I love my friends. They are the one that keeps me going. At this moment, I have a big smile on my face, my heart is beating really fast, and I’m wide awake. I’m really happy.

Too many good things, okay last but not the least, I got a grant from the NFB to go to their state convention. In exchange for their grant, they want me to help out with a lot of things. they already assigned me to be in charge in the information desk, they gave me a time to watch the kids at kid camp, and they want me to be a guide at the senior fair. I don’t know how much time I have, but I’ll try to accomplish everything that is expected of me. I’m so glad I was given the opportunity to be involved with the NFB. Honestly, I thought of it as an obligation at the start of my student board member position, but now, after a year of serving in the board, I grew to like it. its hard to keep everything in place, but it feels great to keep everything together. In a way, the NFB helped me to being more responsible  and disciplined with my schedule. I really admire the president of the chapter. Patty is a blind lawyer, a mom, a president of the NFBI, my mentor, and a friend. I look up to her. When I started, she was one of the people who persuaded me to use my cane. She also taught me that its okay to have a disability. Honestly, I never accepted my visual impairment in the past. I would always look for different excuses to prolong thinking about the possibility that I might lose my sight. Now, I’m more aware, and I would say that I’m more accepting.

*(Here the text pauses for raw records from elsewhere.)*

(** Folding [min] over a run of costs gives the least of them all. *)
Lemma foldl_py_min_least (costs : list float) (old : float) :
  is_nan old = false -> Forall (fun c => is_nan c = false) costs ->
  let best := foldl py_min old costs in
  is_nan best = false /\
  (best <=? old)%float = true /\
  Forall (fun c => (best <=? c)%float = true) costs /\
  (best = old \/ best ∈ costs).
Proof.
  revert old. induction costs as [|c costs IH]; intros old Hold Hall; cbn.
  - split; [exact Hold|]. split; [|split; [constructor|left; reflexivity]].
    apply leb_SFle. right. apply is_nan_false, Hold.
  - apply Forall_cons in Hall as [Hc Hall].
    destruct (py_min_least old c Hold Hc) as (Hle_old & Hle_c & Hin).
    destruct (IH (py_min old c) (py_min_not_nan _ _ Hold Hc) Hall)
      as (Hnan & Hle & Hrest & Hmem).
    split; [exact Hnan|]. split; [eapply leb_trans; eassumption|].
    split; [constructor; [eapply leb_trans; eassumption|exact Hrest]|].
    destruct Hmem as [->|Hmem]; [|right; right; exact Hmem].
    destruct Hin as [->| ->]; [left; reflexivity|right; left].
Qed.

(* ===================================================================== *)
(** * The personal bests over an iteration and over a run                *)
(* ===================================================================== *)

(** The costs [compute_pbest] returns, in closed form. *)
Lemma pbest_costs_closed (cur pbc : vector) :
  zip_with np.choose (np.invert (zip_with PrimFloat.ltb cur pbc))
    (zip_with pair pbc cur)
  = zip_with py_min pbc cur.
Proof.
  revert pbc. induction cur as [|c cur IH]; intros [|o pbc]; try reflexivity.
  cbn. rewrite <- IH. unfold py_min, np.choose, np.invert. cbn.
  destruct (c <? o)%float; reflexivity.
Qed.

Lemma pbest_rows_closed (D : nat) (mask : list bool) (pbp pos : matrix) :
  Forall (fun row => length row = D) pbp ->
  Forall (fun row => length row = D) pos ->
  zip_with (zip_with np.choose) (np.invert2 (np.repeat_newaxis mask D))
    (zip_with (zip_with pair) pbp pos)
  = zip_with kept_row mask (zip_with pair pbp pos).
Proof.
  intros Hpb. revert mask pos.
  induction Hpb as [|pb pbp Lpb _ IH]; intros [|m mask] pos Hpos;
    try reflexivity.
  destruct Hpos as [|p pos Lp Hpos]; [reflexivity|].
  cbn. rewrite <- IH by exact Hpos. f_equal.
  unfold np.invert.
  change (map negb (replicate D m)) with (negb <$> replicate D m).
  rewrite fmap_replicate, <- Lpb.
  rewrite (choose_replicate (negb m) pb p) by congruence.
  destruct m; reflexivity.
Qed.
Lemma cleanLoop_trailing (n : nat) :
  forall path, (length path <= n)%nat ->
  forall rooted copying out dotdot,
  cleanLoop rooted copying (path ++ ["/"%char]) out dotdot
  = cleanLoop rooted copying path out dotdot.
Proof.
  induction n as [|n IH]; intros path Hlen rooted copying out dotdot.
  - destruct path; [reflexivity | simpl in Hlen; lia].
  - destruct path as [|x rest]; [reflexivity|].
    simpl in Hlen. assert (Hrest : (length rest <= n)%nat) by lia.
    cbn [app cleanLoop].
    destruct (isPathSeparator x); [apply IH, Hrest|].
    destruct copying; [apply IH, Hrest|].
    rewrite atElementEnd_sep.
    destruct (isDot x && atElementEnd rest); [apply IH, Hrest|].
    destruct rest as [|c1 rest2].
    + cbn [app]. change (isDot "/") with false. rewrite andb_false_r.
      rewrite (IH [] ltac:(simpl; lia)). reflexivity.
    + cbn [app]. rewrite atElementEnd_sep.
      assert (Hrest2 : (length rest2 <= n)%nat) by (simpl in Hrest; lia).
      destruct (isDot x && isDot c1 && atElementEnd rest2).
      * destruct (dotdot <? length out)%nat; [apply IH, Hrest2|].
        destruct (negb rooted); apply IH, Hrest2.
      * apply (IH (c1 :: rest2) Hrest).
Qed.

Lemma list_ascii_of_string_app (s t : string) :
  list_ascii_of_string (String.append s t)
  = list_ascii_of_string s ++ list_ascii_of_string t.
Proof.
  induction s as [|a s IH]; simpl; [reflexivity|]. rewrite IH. reflexivity.
Qed.

Lemma Clean_trailing_slash (c : ascii) (s : string) :
  Clean (String.append (String c s) "/") = Clean (String c s).
Proof.
  unfold Clean. cbn [String.append list_ascii_of_string].
  rewrite list_ascii_of_string_app. cbn [list_ascii_of_string].
  cbn [app].
  rewrite (cleanLoop_trailing _ (list_ascii_of_string s) (le_n _)).
  change (c :: list_ascii_of_string s ++ ["/"%char])
    with ((c :: list_ascii_of_string s) ++ ["/"%char]).
  rewrite (cleanLoop_trailing _ (c :: list_ascii_of_string s) (le_n _)
             false false [] 0%nat).
  reflexivity.
Qed.

(** A separator at the end of a non-empty path makes no difference to
    [cleanPath].  The empty path is the exception: it cleans to ["/."],
    the root alone to ["/"]. *)
Theorem cleanPath_trailing_slash (c : ascii) (s : string) :
  cleanPath (String.append (String c s) "/") = cleanPath (String c s)
  /\ cleanPath "" = "/." /\ cleanPath "/" = "/".
Proof.
  split; [|split; reflexivity].
  rewrite !cleanPath_unfold, Clean_trailing_slash. reflexivity.
Qed.

Lemma cleanPath_absolute_elements_witness :
  HasPrefix "/a/../b/./c//" "/" = true
  /\ (exists els,
        Forall realElement els
        /\ cleanPath "/a/../b/./c//"
           = string_of_list_ascii ("/"%char :: joinElements els))
  /\ (String.length (cleanPath "/a/../b/./c//")
      <= String.length "/a/../b/./c//")%nat.
Proof.
  split; [reflexivity|].
  exact (cleanPath_absolute_elements "/a/../b/./c//" eq_refl).
Defined.
(** A like toggle that does not answer 200 has changed nothing: no marker
    is inserted or deleted, no counter moves and nothing is emitted,
    wherever the failure occurred. *)
Theorem ToggleLike_failure_leaves_store :
  forall (r : Request) (env : Env) (d : DB),
  quiet env ->
  let out := run (ToggleLike r) env d in
  StatusCode (fst out) <> StatusOK -> db_of out = d /\ effects_of out = [].
Proof.
  intros r env d Q out. subst out. unfold ToggleLike.
  destruct (req_UserID r =? NilObjectID); [unchanged_or_ok|].
  destruct (req_Slug r =? "")%string; [unchanged_or_ok|].
  handler_start. store_step Q.
  destruct (fails env 0); [unchanged_or_ok|].
  destruct (published_post d (req_Slug r)) as [post|]; [|unchanged_or_ok].
  store_step Q.
  destruct (fails env 1); [unchanged_or_ok|].
  destruct (liked d (post_ID post) (req_UserID r)) eqn:L;
    cbn [Z.gtb Z.compare].
  - store_step Q.
    destruct (fails env 2); rewrite Posts_FindOne_any;
      cbn [bump db issued effects fst snd];
      destruct (fails env 3); unchanged_or_ok.
  - rewrite DeleteOne_absent by exact L. rewrite with_PostLikes_same.
    store_step Q. cbn [like_PostID like_UserID]. rewrite L.
    destruct (fails env 2); [unchanged_or_ok|].
    store_step Q.
    destruct (fails env 3); rewrite Posts_FindOne_any;
      cbn [bump db issued effects fst snd];
      destruct (fails env 4); unchanged_or_ok.
Qed.

Lemma ToggleLike_failure_leaves_store_witness :
  quiet (failing_at 2) /\
  fst (run (ToggleLike sample_request) (failing_at 2) sample_db) =
    http_Error "Error toggling like" StatusInternalServerError /\
  db_of (run (ToggleLike sample_request) (failing_at 2) sample_db) = sample_db.
Proof.
  split; [exact (quiet_failing_at 2)|]. split; [reflexivity|].
  assert (N : StatusCode (fst (run (ToggleLike sample_request) (failing_at 2)
                                   sample_db)) <> StatusOK) by discriminate.
  exact (proj1 (ToggleLike_failure_leaves_store sample_request (failing_at 2)
                  sample_db (quiet_failing_at 2) N)).
Defined.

Since summer ended, I started to see things in a different way. I don’t know what had happened to me. I gave myself a few guidelines. I wrote a few things that I really want to change about myself such as:

1.                  I will stay away from drinking liquor.

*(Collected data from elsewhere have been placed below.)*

(** What reading a configuration adds: the function returns a pointer
    and an error, the pointer is not nil when the error is, and the
    events are prompts and reads. *)
Definition ConfigRead (o : Outcome (option DatabaseConfig * error)) (evs : list Event)
  : Prop :=
  exists cfg err, o = Val (cfg, err) /\
                  (err = None -> exists c, cfg = Some c) /\
                  Forall (fun e => inside fp_prompt e) evs.

(** The events of a run of the program. *)
Definition run_events (w : World) (cmd : Flags) (env : gmap string string) : list Event :=
  trace (run w cmd env).2.

(** ** Concrete worlds and command lines *)

(** The flags with the defaults that [main] registers. *)
Definition default_flags (sourceDB : string) : Flags :=
  {| source_host := "localhost"; source_port := "5432"; source_user := "postgres";
     source_db := sourceDB; source_ssl := "require";
     dest_host := "localhost"; dest_port := "5432"; dest_user := "postgres";
     dest_db := EmptyString; dest_ssl := "require";
     mode := "direct"; output_dir := "./schema_migration"; dry_run := false;
     include_roles := false; no_backup := false |}.

(** [--source-db shop_prod --dest-db shop_staging --output-dir ./out] *)
Definition flags_direct : Flags :=
  {| source_host := "localhost"; source_port := "5432"; source_user := "postgres";
     source_db := "shop_prod"; source_ssl := "require";
     dest_host := "localhost"; dest_port := "5432"; dest_user := "postgres";
     dest_db := "shop_staging"; dest_ssl := "require";
     mode := "direct"; output_dir := "./out"; dry_run := false;
     include_roles := false; no_backup := false |}.

(** [--mode export --source-db reports --output-dir ./out] *)
Definition flags_export : Flags :=
  {| source_host := "localhost"; source_port := "5432"; source_user := "postgres";
     source_db := "reports"; source_ssl := "require";
     dest_host := "localhost"; dest_port := "5432"; dest_user := "postgres";
     dest_db := EmptyString; dest_ssl := "require";
     mode := "export"; output_dir := "./out"; dry_run := false;
     include_roles := false; no_backup := false |}.

Definition noon : Time := mkTime 2025 1 2 3 4 5.

(** Every collaborator succeeds and the destination database exists. *)
Definition happy : World :=
  {| clock := fun _ => noon;
     read_password := fun _ => Ok "secret";
     read_string := fun _ => Ok "1";
     mkdir_all := fun _ _ => None;
     run_command := fun _ _ _ _ => None;
     sql_open := fun _ _ => None;
     sql_ping := fun _ _ => None;
     sql_query_bool := fun _ _ _ _ => Ok true;
     sql_exec := fun _ _ _ _ => None;
     write_file := fun _ _ _ _ => None |}.

(** Every event that satisfies [a] is followed, sooner or later, by an
    event that satisfies [b]. *)
Definition always_later (a b : Event -> bool) (evs : list Event) : Prop :=
  forall l1 e l2, evs = l1 ++ e :: l2 -> a e -> Exists (fun e' => b e') l2.

Definition with_dry_run (cmd : Flags) : Flags :=
  {| source_host := source_host cmd; source_port := source_port cmd;
     source_user := source_user cmd; source_db := source_db cmd;
     source_ssl := source_ssl cmd;
     dest_host := dest_host cmd; dest_port := dest_port cmd;
     dest_user := dest_user cmd; dest_db := dest_db cmd; dest_ssl := dest_ssl cmd;
     mode := mode cmd; output_dir := output_dir cmd; dry_run := true;
     include_roles := include_roles cmd; no_backup := no_backup cmd |}.

(** The events of kind [k] in a trace. *)
Definition of_kind (k : Kind) (evs : list Event) : list Event :=
  List.filter (fun e => bool_decide (kind_of e = Some k)) evs.

(** What a run may do before it opens any connection or starts any tool:
    log, prompt and read. *)
Definition fp_offline : Footprint :=
  mkFootprint ["runSchemaMigration"] [KLog; KPrint; KRead].

(** [--source-ssl foo] *)
Definition flags_bad_ssl : Flags :=
  {| source_host := "localhost"; source_port := "5432"; source_user := "postgres";
     source_db := "shop_prod"; source_ssl := "foo";
     dest_host := "localhost"; dest_port := "5432"; dest_user := "postgres";
     dest_db := "shop_staging"; dest_ssl := "require";
     mode := "direct"; output_dir := "./out"; dry_run := false;
     include_roles := false; no_backup := false |}.

(** How a failure inside [recreateDestinationDatabase] is reported: the
    error that [dropDatabaseIfExists] or [createDatabase] returned is
    returned unchanged by [recreateDestinationDatabase], wrapped once by
    [performSchemaMigration] and logged by [runSchemaMigration]. *)
Definition recreate_failure_report (e : Event) : option (list Event) :=
  match e with
  | EvReturn n err =>
      if Str.eqb n "dropDatabaseIfExists" || Str.eqb n "createDatabase" then
        match err with
        | Some err =>
            Some [EvReturn "recreateDestinationDatabase" (Some err);
                  EvReturn "performSchemaMigration"
                    (Some (fmt.Sprintf "failed to recreate destination database: %v" [err]));
                  EvLog ERROR
                    (fmt.Sprintf "Schema migration failed: %v"
                       [fmt.Sprintf "failed to recreate destination database: %v" [err]])]
        | None => None
        end
      else None
  | _ => None
  end.

(** What the operator is told went wrong: the warnings and errors logged. *)
Definition reports (evs : list Event) : list Event :=
  List.filter (fun e => match e with
                        | EvLog ERROR _ | EvLog WARNING _ => true
                        | _ => false
                        end) evs.

(** The server refuses every statement that starts with [stmt]. *)
Definition refusing (stmt : string) : World :=
  {| clock := fun _ => noon;
     read_password := fun _ => Ok "secret";
     read_string := fun _ => Ok "1";
     mkdir_all := fun _ _ => None;
     run_command := fun _ _ _ _ => None;
     sql_open := fun _ _ => None;
     sql_ping := fun _ _ => None;
     sql_query_bool := fun _ _ _ _ => Ok true;
     sql_exec := fun _ _ query _ =>
       if String.prefix stmt query then Some "permission denied" else None;
     write_file := fun _ _ _ _ => None |}.

(** What follows a failed destination backup in a run that is not a dry
    run: the warning, and then the recreation. *)
Definition backup_failure_continues (e : Event) : option (list Event) :=
  match e with
  | EvReturn n err =>
      if Str.eqb n "createDestinationBackup" then
        match err with
        | Some err =>
            Some [EvLog WARNING
                    (fmt.Sprintf "Backup creation failed (continuing): %v" [err]);
                  EvCall "recreateDestinationDatabase"]
        | None => None
        end
      else None
  | _ => None
  end.

(** Every event that satisfies [a] is followed by events that satisfy [P]. *)
Definition always_followed (a : Event -> bool) (P : list Event -> Prop)
    (evs : list Event) : Prop :=
  forall l1 e l2, evs = l1 ++ e :: l2 -> a e -> P l2.

(** What follows the call of [createDestinationBackup] when the
    destination database does not exist: the existence check with the
    answer [false], the log line, the return of [nil] (and in between no
    run of a tool), and then the call of the recreation. *)
Definition skips_backup_then_recreates (l : list Event) : Prop :=
  exists connStr query args rest,
    l = [EvCall "databaseExists";
         EvOpen connStr None;
         EvQueryRow connStr query args (Ok false);
         EvClose connStr;
         EvReturn "databaseExists" None;
         EvLog INFO "Destination database doesn't exist, skipping backup";
         EvReturn "createDestinationBackup" None;
         EvCall "recreateDestinationDatabase"] ++ rest.

(** The dump of the destination fails; the schema export succeeds. *)
Definition failing_backup : World :=
  {| clock := fun _ => noon;
     read_password := fun _ => Ok "secret";
     read_string := fun _ => Ok "1";
     mkdir_all := fun _ _ => None;
     run_command := fun _ cmd args _ =>
       if Str.eqb cmd "pg_dump" && negb (bool_decide ("--schema-only" ∈ args))
       then Some "exit status 1" else None;
     sql_open := fun _ _ => None;
     sql_ping := fun _ _ => None;
     sql_query_bool := fun _ _ _ _ => Ok true;
     sql_exec := fun _ _ _ _ => None;
     write_file := fun _ _ _ _ => None |}.

(** The destination database does not exist. *)
Definition absent : World :=
  {| clock := fun _ => noon;
     read_password := fun _ => Ok "secret";
     read_string := fun _ => Ok "1";
     mkdir_all := fun _ _ => None;
     run_command := fun _ _ _ _ => None;
     sql_open := fun _ _ => None;
     sql_ping := fun _ _ => None;
     sql_query_bool := fun _ _ _ _ => Ok false;
     sql_exec := fun _ _ _ _ => None;
     write_file := fun _ _ _ _ => None |}.

(** ** Credentials *)

Definition with_password (p : string) (c : DatabaseConfig) : DatabaseConfig :=
  {| Host := Host c; Port := Port c; Username := Username c; Password := p;
     Database := Database c; SSLMode := SSLMode c |}.

Definition with_database (d : string) (c : DatabaseConfig) : DatabaseConfig :=
  {| Host := Host c; Port := Port c; Username := Username c; Password := Password c;
     Database := d; SSLMode := SSLMode c |}.


Definition is_tool_run (e : Event) : bool :=
  match e with
  | EvRun _ _ _ _ => true
  | _ => false
  end.

(** ** Connections *)

(** The connection string of an event that uses a connection. *)
Definition conn_of (e : Event) : option string :=
  match e with
  | EvOpen c _ | EvClose c | EvPing c _ | EvQueryRow c _ _ _ | EvExec c _ _ _ => Some c
  | _ => None
  end.

(** The event uses no connection other than those of [cs]. *)
Definition connects_only (cs : list string) (e : Event) : Prop :=
  match conn_of e with
  | Some c => c ∈ cs
  | None => True
  end.

Definition opens (c : string) (e : Event) : bool :=
  match e with
  | EvOpen c' _ => Str.eqb c' c
  | _ => false
  end.

(** ** The rollback script *)

(** The number of arguments that [fmt.Sprintf] prints for a format. *)
Fixpoint verbs (format : string) : nat :=
  match format with
  | EmptyString => 0
  | String a rest =>
      if fmt.is_char 37 a then
        match rest with
        | String v rest' =>
            if fmt.is_char 115 v || fmt.is_char 118 v then S (verbs rest')
            else verbs rest'
        | EmptyString => 0
        end
      else verbs rest
  end.

(** ** Prompts *)

(** The lines read from standard input and the passwords read from the
    terminal, in the order they were read. *)
Definition lines_read (evs : list Event) : list (result string) :=
  omap (fun e => match e with EvReadString r => Some r | _ => None end) evs.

2.                  I will stay away from going to clubs cause there’s more productive things to do than to go there.

3.                  I would try my very best to sleep early and stay away from late night phone conversations, so that I can stay awake in class without relying on coffee.

4.                  I will stop drinking coffee cause its gotten to a point that it doesn’t help at all. Instead of keeping me awake, coffee makes me yawn and it makes me dizzy.

5.                  I will stop myself from complaining about my problems with my friends. I know its okay to vent ones in awhile, but I prefer to do things differently this time.

6.                  I will devote my time to look for a stable job and get my own place without relying on my parents.

7.                  I will stay away from eating cookies and chocolate even though those are one of my favorite things in the whole world.

8.                  I will spend my money more wisely and save up to pay for the loans.

9.                  I will try to stop myself from thinking about Izzy. I know this one is really hard, but I know I will manage.

10.              I will forgive Izzy and Brandi for lying to me and move on. I know I’ll make it. its just a matter of doing the right thing.